[Saved data entries]
(** The loop of [main] over the files of the command line, with the totals so
    far: a file that does not exist is skipped, and the counts of a run that
    parsed its file are added up. *)
Fixpoint main_loop (paths : list string) (no_backup : bool)
  (total_issues total_fixes : nat) : V (nat * nat) :=
  match paths with
  | [] => vret (total_issues, total_fixes)
  | filepath :: paths' =>
      fun st =>
        match files st !! filepath with
        | None => main_loop paths' no_backup total_issues total_fixes st
        | Some _ =>
            (run result <- validate_and_fix_file filepath (negb no_backup);
             match result with
             | success issues_found fixes_applied _ _ =>
                 main_loop paths' no_backup
                   (total_issues + issues_found) (total_fixes + fixes_applied)
             | failure => main_loop paths' no_backup total_issues total_fixes
             end) st
        end
  end.

End PlaybookValidator.

(** * The vocabulary of the statements *)

Section Vocabulary.

Import PlaybookManager PlaybookValidator.

(** Whether a character occurs in a string. *)
Fixpoint has_char (c : ascii) (s : string) : bool :=
  match s with
  | EmptyString => false
  | String a s' => Ascii.eqb a c || has_char c s'
  end.






(** The value [Rule.validate_confidence] returns for a float [conf]. *)
Definition clamp (conf : float) : float :=
  if Py.flt conf Py.float_zero then Py.float_zero
  else if Py.flt Py.float_one conf then Py.float_one
  else conf.

(** The memory an update goes to. *)
Definition target_of (delta : DeltaUpdate.t) : Memory :=
  default detection (DeltaUpdate.target_memory delta).


(** Whether the action of an update reads the clock before the save (the
    two append through [Playbook.add_rule]). *)
Definition appends (a : Action) : bool :=
  match a with add_rule | refine_rule => true | _ => false end.

(** The rule list an update leaves in memory before the save. *)
Definition mutated_rules (delta : DeltaUpdate.t) (p : Playbook) : exc (list Rule) :=
  match DeltaUpdate.action delta with
  | add_rule | refine_rule =>
      match DeltaUpdate.new_rule delta with
      | Some rule =>
          Ok (rules p ++ [Rule_set_memory_type (Some (target_of delta)) rule])%list
      | None => Raise AttributeError
      end
  | update_rule =>
      update_first (DeltaUpdate.target_rule_id delta) (DeltaUpdate.update_fields delta) (rules p)
  | deprecate_rule => Ok (deprecate_first (DeltaUpdate.target_rule_id delta) (rules p))
  | no_action => Ok (rules p)
  end.

(** The world after a save of [p] to memory [m]. *)
Definition saved (m : Memory) (p : Playbook) (w : World) : World :=
  snd (write_memory_file m p w).

(** The world after [n] more readings of the clock. *)
Definition later (n : nat) (w : World) : World :=
  mkWorld (detection_memory_file w) (trust_memory_file w) (history_dir w) (clock w)
          (n + ticks w).

(** The world after a backup of [old] under [name]. *)
Definition backed_up (name : string) (old : Playbook) (w : World) : World :=
  mkWorld (detection_memory_file w) (trust_memory_file w)
          (<[name := old]> (history_dir w)) (clock w) (ticks w).
Lemma update_match_stored_attr clock match_id body m db r :
  MatchCreate body = Ok m →
  table_get (match_table db) (VInt match_id) = Some r →
  ∃ ud, updated_data clock m r = Ok ud ∧
    (∀ k, stored (update_match clock match_id m db).2 match_id k =
          Some (match ud !! k with Some v => v | None => getattr r k end)) ∧
    (∀ other k, other ≠ match_id →
          stored (update_match clock match_id m db).2 other k = stored db other k).
Proof.
  intros Hm Hget.
  destruct (update_match_stored clock _ _ _ _ _ Hm Hget) as (ud & Hud & Hsame & Hother).
  exists ud. split; [done|]. split.
  - intros k. unfold stored. rewrite Hsame. cbn. by rewrite getattr_union.
  - intros other k Hne. unfold stored. rewrite Hother; [done | congruence].
Qed.

Lemma update_match_unknown_stored clock match_id m db other k :
  table_get (match_table db) (VInt match_id) = None →
  stored (update_match clock match_id m db).2 other k = stored db other k.
Proof. intros H. by rewrite update_match_missing. Qed.

Lemma getattr_status (d : gmap string value) s :
  s ≠ [] → getattr d "status" = VStr s → d !! "status" = Some (VStr s).
Proof.
  unfold getattr. rewrite lookup_total_alt.
  destruct (d !! "status"); cbn; [congruence | done].
Qed.

Lemma getattr_start_time_cases body m :
  MatchCreate body = Ok m →
  ∀ v, getattr (values m) "start_time" = v → values m !! "start_time" = Some v.
Proof.
  intros Hm v <-.
  destruct (MatchCreate_start_time _ _ Hm) as [H | [d H]];
    by rewrite (getattr_Some _ _ _ H).
Qed.

(** The stored [start_time] after an update of an existing match. *)
Lemma update_match_start_time clock match_id body m db r :
  MatchCreate body = Ok m →
  table_get (match_table db) (VInt match_id) = Some r →
  stored (update_match clock match_id m db).2 match_id "start_time" =
  Some (match values m !! "start_time" with
        | Some (VDatetime d) => VIso d
        | _ => if stamp_fires m r then VIso (datetime_now clock)
               else getattr r "start_time"
        end).
Proof.
  intros Hm Hget.
  destruct (update_match_stored_attr clock _ _ _ _ _ Hm Hget) as (ud & Hud & Hsame & _).
  destruct (updated_data_ok clock body m r Hm) as (ud' & Hud' & _ & Hst & _).
  rewrite Hud in Hud'. injection Hud' as <-.
  rewrite Hsame, Hst.
  destruct (values m !! "start_time") as [[]|]; try done;
    by destruct (stamp_fires m r).
Qed.

Lemma stamp_fires_set m r :
  getattr r "start_time" ≠ VNone → stamp_fires m r = false.
Proof.
  intros H. unfold stamp_fires. rewrite (bool_decide_eq_false_2 _ H).
  apply andb_false_r.
Qed.

Lemma stamp_fires_unset m r :
  getattr (values m) "status" = VStr IN_PROGRESS →
  getattr r "start_time" = VNone → stamp_fires m r = true.
Proof.
  intros Hs Hr. unfold stamp_fires.
  rewrite (bool_decide_eq_true_2 _ Hr), bool_decide_eq_true_2; [done|].
  by apply getattr_status.
Qed.
(** X18: on any context, the first paint of a redraw is the [clearRect],
    made under the transforms that the context had on entry, and every
    stroke and fill after it is made under exactly those transforms
    followed by [translate(translation[0], height - translation[1])] and
    then [scale(scale, scale)]: no drawing function applies a transform of
    its own, and none paints outside the camera transform. *)
Theorem redraw_paints_under_camera_transform (window : Window F)
    (this : MeshDebuggerView F) (m : PathfinderMeshData F)
    (c : Context2D F) :
  meshes (appController this) = Some m ->
  exists paints,
    frame c (redraw window this) =
      Painted (ClearRect (lit 0) (lit 0) (width (canvas this))
                 (height (canvas this))) [] (drawingState c) :: paints /\
    forall op path state,
      In (Painted op path state) paints ->
      (op = Stroke \/ op = Fill) /\
      transforms_of state =
        transforms_of (drawingState c) ++
        [ Translate (at0 (translation (camera this)))
            (height (canvas this) - at1 (translation (camera this)));
          Scale (scale (camera this)) (scale (camera this)) ].
Proof.
  intros Hm. rewrite (redraw_mesh window this Hm).
  set (inv := devicePixelRatio window / scale (camera this)).
  set (quads := flat_map _ _).
  set (segs := if drawVertices this then _ else _).
  replace (redraw_setup window this ++ quads ++ segs ++ [Restore])
    with (redraw_setup window this ++ (quads ++ segs) ++ [Restore])
    by now rewrite <- !app_assoc.
  assert (Hmid : keeps_transforms (quads ++ segs)).
  { apply keeps_transforms_app.
    - apply keeps_transforms_flat_map. intros i.
      apply keeps_transforms_bQuad.
    - unfold segs. destruct (drawVertices this).
      + apply keeps_transforms_flat_map. intros j.
        apply keeps_transforms_segment.
      + apply keeps_transforms_nil. }
  unfold frame.
  rewrite (run_app c (redraw_setup window this)
             ((quads ++ segs) ++ [Restore])).
  rewrite (run_app _ (quads ++ segs) [Restore]).
  destruct c as [s0 st pth pt].
  set (c0 := run _ (redraw_setup window this)).
  destruct (Hmid c0) as (_ & _ & paints & Hp & Hall).
  exists paints. split.
  - change (run (run c0 (quads ++ segs)) [Restore])
      with (exec (run c0 (quads ++ segs)) Restore).
    rewrite painted_restore, Hp. unfold c0, redraw_setup. simpl.
    rewrite <- app_assoc, skipn_app, Nat.sub_diag, skipn_all. reflexivity.
  - intros op path state Hin.
    rewrite Forall_forall in Hall. specialize (Hall _ Hin). simpl in Hall.
    destruct Hall as [Hop Hall]. split; [exact Hop|].
    rewrite Hall. unfold c0, redraw_setup, transforms_of. simpl.
    rewrite !filter_app. simpl. rewrite !app_nil_r, <- !app_assoc.
    reflexivity.
Qed.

**TASK:**
What is needed is a word-for-word copy of the records above, from the first line through the line that contains "Definition mutated_rules (delta".

**OUTPUT:**
(** The loop of [main] over the files of the command line, with the totals so
    far: a file that does not exist is skipped, and the counts of a run that
    parsed its file are added up. *)
Fixpoint main_loop (paths : list string) (no_backup : bool)
  (total_issues total_fixes : nat) : V (nat * nat) :=
  match paths with
  | [] => vret (total_issues, total_fixes)
  | filepath :: paths' =>
      fun st =>
        match files st !! filepath with
        | None => main_loop paths' no_backup total_issues total_fixes st
        | Some _ =>
            (run result <- validate_and_fix_file filepath (negb no_backup);
             match result with
             | success issues_found fixes_applied _ _ =>
                 main_loop paths' no_backup
                   (total_issues + issues_found) (total_fixes + fixes_applied)
             | failure => main_loop paths' no_backup total_issues total_fixes
             end) st
        end
  end.

End PlaybookValidator.

(** * The vocabulary of the statements *)

Section Vocabulary.

Import PlaybookManager PlaybookValidator.

(** Whether a character occurs in a string. *)
Fixpoint has_char (c : ascii) (s : string) : bool :=
  match s with
  | EmptyString => false
  | String a s' => Ascii.eqb a c || has_char c s'
  end.






(** The value [Rule.validate_confidence] returns for a float [conf]. *)
Definition clamp (conf : float) : float :=
  if Py.flt conf Py.float_zero then Py.float_zero
  else if Py.flt Py.float_one conf then Py.float_one
  else conf.

(** The memory an update goes to. *)
Definition target_of (delta : DeltaUpdate.t) : Memory :=
  default detection (DeltaUpdate.target_memory delta).


(** Whether the action of an update reads the clock before the save (the
    two append through [Playbook.add_rule]). *)
Definition appends (a : Action) : bool :=
  match a with add_rule | refine_rule => true | _ => false end.

(** The rule list an update leaves in memory before the save. *)
Definition mutated_rules (delta : DeltaUpdate.t) (p : Playbook) : exc (list Rule) :=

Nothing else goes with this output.